Daddy hasn't had time to edit his pictures as I'm keeping him busy,
So here are a few from his phone,

Mummy wanted to do paperwork for her business this morning so I just chillaxed!!!


Then we went and visited Sandy and blue again!!!! I got to sit on Sandys back!!


Then tonight, daddy built up his mountain bike and I got to have a play with it!


----------



## Tinman

Such a Cute face aosta has x


----------



## fairlie

She looks very happy and so settled with you!  You know she needs to be exposed to everything she will need to deal with as an adult right? Grove on here kept a comprehensive list for Gandhi. Have you lined up an Asian midget riding on a skateboard for her to meet yet?


----------



## llessurmada

Not got any of them but do have a sound effect cd we put on in the background. She did go out for a pee the other day and there was some thunder, she was quite content. 

I'll look for this list!


----------



## RuthMill

:iagree:

Take her out in a puppy carrier to every place you go. Just even go out to allow her to experience new things.


----------



## RuthMill

I used this with Nina. 

http://canineconcepts.co.uk/en/dog-...996-outward-hound-pet-sling-700603025157.html

She went to marathons, triathlons, cricket matches, post office, tesco (they didn't notice), all of Lola's walks... Everything and everywhere..


----------



## llessurmada

I'm 100% sure that Aosta made a post earlier, no idea what happened!

well i've got her to type it again!

So I woke Daddy up at 5ish this morning,









But he didn't want to get up so i got onto the bed and sat on him!









Mummy said she would get up with me instead, so i brought her, her slippers!









Daddy got up as mummy went to see clients and was clattering about the kitchen, I know housework needs done but i was sleepy and wanted Puppy Cuddles!!!! so once he sat down, he was ALL mine!!!









Then i decided i'd update all of you, but it seemed to not work 









I'm doing lots of sleeping but Mummy and Daddy say that i'm growing and are thinking of getting me a new bed!!!


----------



## llessurmada

Well i finally got onto the big computer to edit some of the proper pics i've taken of her, not just iphone snaps!!

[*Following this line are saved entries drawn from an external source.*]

(** C9. Safety of the slab caches for every client.  After slab_init over a
    page-aligned pool, along any sequence of allocations and releases on any
    processors, of starting the caches of processors, and of arbitrary writes of
    the client into the objects it holds, a release being on a processor that
    owns the page or on any one if none does: held objects do not overlap
    and lie inside the pool; a further allocation of any size finishes without
    a fault, returns NULL only for a size above 1024 bytes or when the buddy
    allocator has no page left, and otherwise an object of the smallest
    sufficient size; a further release of a held object finishes without a
    fault; and neither changes a byte of the other objects held. *)
Theorem slab_client_safe M b m s0 s H :
  binv M b [] -> pool_start b mod SLAB_PAGE_SIZE = 0 -> mapped m (pool_start b) (2 ^ M) ->
  pool_start b + 2 ^ M + SLAB_PAGE_SIZE <= 2 ^ 64 ->
  slab_init (boot_slab m (fresh_pools b)) = Ret s0 -> rtc slab_step (s0, []) (s, H) ->
  objects_disjoint H /\
  (forall o z, (o, z) ∈ H -> start s <= o /\ o + z <= start s + 2 ^ M) /\
  (forall cpu size, 0 <= cpu -> exists s' o, slab_alloc s cpu size = Ret (s', o) /\
     contents_kept (s_mem s) (s_mem s') H /\
     ((o = 0 /\ (1024 < size \/ out_of_pages s')) \/
      exists i, class_for size = Some i /\ size <= sz_of i /\ objects_disjoint ((o, sz_of i) :: H))) /\
  (forall cpu ow H1 o z H2, 0 <= cpu -> H = H1 ++ (o, z) :: H2 ->
     reads 2 (s_mem s) (f_owner_cpu (page_of o)) ow -> ow = SLAB_CPU_NONE \/ ow = cpu ->
     exists s', slab_free s cpu o = Ret s' /\ contents_kept (s_mem s) (s_mem s') (H1 ++ H2)).
Proof.
  intros Hb Ha Hm Ht Hinit Hrtc.
  pose proof (slab_init_ok M m (fresh_pools b) [] (fresh_pools_ok M b Hb) Ha Hm Ht) as H0.
  rewrite Hinit in H0. destruct H0 as (H0 & _).
  assert (Hinv : client_inv M s H).
  { apply (client_reach_ok M _ _ Hrtc). exists no_pages. split; [exact H0|by rewrite no_live]. }
  split; [by eapply client_disjoint|]. destruct Hinv as (G & Hi & HG). split_and!.
  - intros o z Ho. apply (slab_live_in_pool M s G []); [done|by rewrite HG].
  - intros cpu size Hc. pose proof (slab_alloc_ok M s G [] cpu size Hi Hc) as Hok.
    apply runs_to_inv in Hok as ([s' o] & -> & _ & Hok). exists s', o. split; [done|].
    destruct (class_for size) as [i|] eqn:Ecl.
    + destruct Hok as [(-> & _ & Hex & Em)|(Hnz & G' & Hi' & Hl & Hch & _)].
      { split; [intros ? ? ? ? ?; by rewrite Em|]. left. by split; [|right]. }
      split; [apply (kept_by_changes G _ _ _ H HG Hch); by intros x [_ ?]|]. right. exists i.
      split_and!; [done|by apply class_for_bounds|]. apply (client_disjoint M s'). exists G'.
      split; [done|]. by rewrite Hl, HG.
    + destruct Hok as [-> ->]. split; [done|]. left. split; [done|]. left. by apply class_for_none.
  - intros cpu ow H1 o z H2 Hc -> How Hcase.
    assert (Ho : (o, z) ∈ live_objs G) by (rewrite HG; set_solver).
    pose proof (slab_free_ok M s G [] cpu o z ow Hi Hc Ho How Hcase) as Hok.
    apply runs_to_inv in Hok as (s' & -> & _ & G' & Hi' & Hl & Hch & _). exists s'. split; [done|].
    apply (kept_by_changes G' _ _ _ (H1 ++ H2)) in Hch; [done| |by intros x [_ ?]].
    apply (Permutation_cons_inv (a := (o, z))). rewrite <- Hl, HG. symmetry. apply Permutation_middle.
Qed.

(** ** Witnesses *)

(** Two pages at address 4096. *)
Definition demo_slab : slab_state :=
  match slab_init (boot_slab (zero_mem 4096 8192) (fresh_pools demo_pool)) with
  | Ret s => s
  | _ => boot_slab ∅ (fresh_pools demo_pool)
  end.

Definition demo_slab1 : slab_state :=
  match slab_alloc demo_slab 0 1000 with Ret (s, _) => s | _ => demo_slab end.

Lemma demo_slab_alloc : slab_alloc demo_slab 0 1000 = Ret (demo_slab1, 6184).
Proof.
  assert (H : match slab_alloc demo_slab 0 1000 with Ret (_, o) => o | _ => 0 end = 6184)
    by (vm_compute; reflexivity).
  unfold demo_slab1. destruct (slab_alloc demo_slab 0 1000) as [[s o]| |]; [by subst|discriminate H..].
Qed.

Lemma demo_order : exists M, binv M demo_pool [] /\ 2 ^ M = 8192.
Proof.
  destruct demo_pool_inv as [M HM]. exists M. split; [done|].
  assert (E : pool_size demo_pool = 8192) by (vm_compute; reflexivity).
  pose proof (bi_fits _ _ _ HM) as H1. rewrite E in H1. rewrite <- E. symmetry. apply (bi_whole _ _ _ HM).
  destruct (Z.lt_ge_cases M BUDDY_MAX_ORDER) as [|Hge]; [done|].
  pose proof (Z.pow_le_mono_r 2 20 M ltac:(lia) ltac:(unfold BUDDY_MAX_ORDER in Hge; lia)).
  change (2 ^ 20) with 1048576 in *. lia.
Qed.

Lemma slab_client_safe_witness :
  rtc slab_step (demo_slab, []) (demo_slab1, [(6184, 1024)]) /\
  exists s' o, slab_alloc demo_slab1 0 1000 = Ret (s', o) /\
    contents_kept (s_mem demo_slab1) (s_mem s') [(6184, 1024)].
Proof.
  assert (Hr : rtc slab_step (demo_slab, []) (demo_slab1, [(6184, 1024)])).
  { eapply rtc_l; [|apply rtc_refl]. apply (step_slab_alloc _ _ 0 1000 _ 6184 7); [lia|reflexivity| |lia].
    exact demo_slab_alloc. }
  split; [exact Hr|]. destruct demo_order as (M & HM & E).
  destruct (slab_client_safe M demo_pool (zero_mem 4096 8192) demo_slab demo_slab1 [(6184, 1024)])
    as (_ & _ & Halloc & _).
  - exact HM.
  - vm_compute. reflexivity.
  - rewrite E. change (pool_start demo_pool) with 4096. apply zero_mem_mapped.
  - rewrite E. vm_compute. discriminate.
  - reflexivity.
  - exact Hr.
  - destruct (Halloc 0 1000 ltac:(lia)) as (s' & o & H1 & H2 & _). eauto.
Defined.

(** ** Releasing on a processor that does not own the page

    The condition on releases cannot be dropped.  Processor 0 fills a page and
    two thirds of a second one, processor 1 releases an object of the first
    page: it takes the page off the global full list, where it is not, so it
    stays on the full list of processor 0 as well.  After processor 0 has
    filled its second page, processor 1 allocates twice; the second allocation
    dereferences NULL. *)

Fixpoint allocs (n : nat) (s : slab_state) (cpu size : Z) : outcome slab_state :=
  match n with O => Ret s | S n' => '(s, _) ← slab_alloc s cpu size; allocs n' s cpu size end.

Definition cross_cpu_session : outcome slab_state :=
  s ← slab_cpu_init demo_slab 0;
  s ← slab_cpu_init s 1;
  s ← allocs 5 s 0 1000;
  s ← slab_free s 1 6184;
  s ← allocs 1 s 0 1000;
  allocs 2 s 1 1000.

Lemma cross_cpu_free_faults : cross_cpu_session = Fault NullDeref.
Proof. vm_compute. reflexivity. Qed.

Also got this video of her having fun with her water bowl
http://youtu.be/7R55ldrDFpE


----------



## Mazzapoo

Don't let Fairlie see this!!!!

Gorgeous Aosta, look at those saucer eyes, all innocence and wonder....with just a hint of mischief


----------



## arlo

She is so beautiful. Loving her updates


----------



## fairlie

Too late, I saw it! Tell Neil the pain is worse than three cans of baked beans plus a jar of saurkraut!

If you decide you need to rehome Aosta please call me!


----------



## llessurmada

I did it!!! I did my first whole night sleep!!!!!!
Daddy was so proud of me, he bought me a new bed as I filled my old one when I was curled up. 


I still sleep lots during the day to make me big!!


I got to watch biking videos


But today, due to all the wind...... I got my first STICK!!!!!


Well I best be off to rampage about!!!


----------



## Tinman

Very very cute! She looks so small & sweet x


----------



## fairlie

I love the new bed, very stylish and lots of room to grow!


----------



## RuthMill

She's doing so well and is very lovely.

Her little face reminds me of Ozzy a bit, not colouring or anything just the fuzzy wuzzy muzzle!


----------



## fairlie

I think it is the intelligence in their eyes Ruth. Not that other poos are dumb but that intense look is a sign of a really sharp mind. I honestly think some are smarter than others. The black and tans must have some shepard ancestors, the merls some border collie ancestors. The reds are like silly setters (I can say that because I have one) the golds like golden retrievers, smart but not Einstein smart. This is my theory and I'm sticking to it (even if it is stupid and full of holes!)


----------



## llessurmada

I take that as your telling me I have a genius dog?
Cool, wonder how long till she can make me pizzas!


----------



## llessurmada

Happy Saturday humans!!


I love chasing my tail! 

And I don't want mummy to go training!


Then I lie on daddy so he can't go anywhere!!

Practising my human pose!!!

Cheerio
Aosta!!!


----------



## fairlie

See, she is brilliant jumping in her mum's bag to delay her departure!


----------



## dmgalley

Awesome pictures. She is beautiful. Love the ones in the grass.

Sent from Petguide.com Free App


----------



## llessurmada

Herroo Hooomannnss!!!

I'm a VERY excited puppy!!! I've had an AMAZING day!!!

Firstly, i had a great nights sleep!!! (even though i was a wee madam before bed!)

I was winding up Daddy on the sofa at lunch, so he ruffled my hair,









After lunch, It was nice and Sunny so we went into the garden, Daddy played then read his book, but I continued to rampage about!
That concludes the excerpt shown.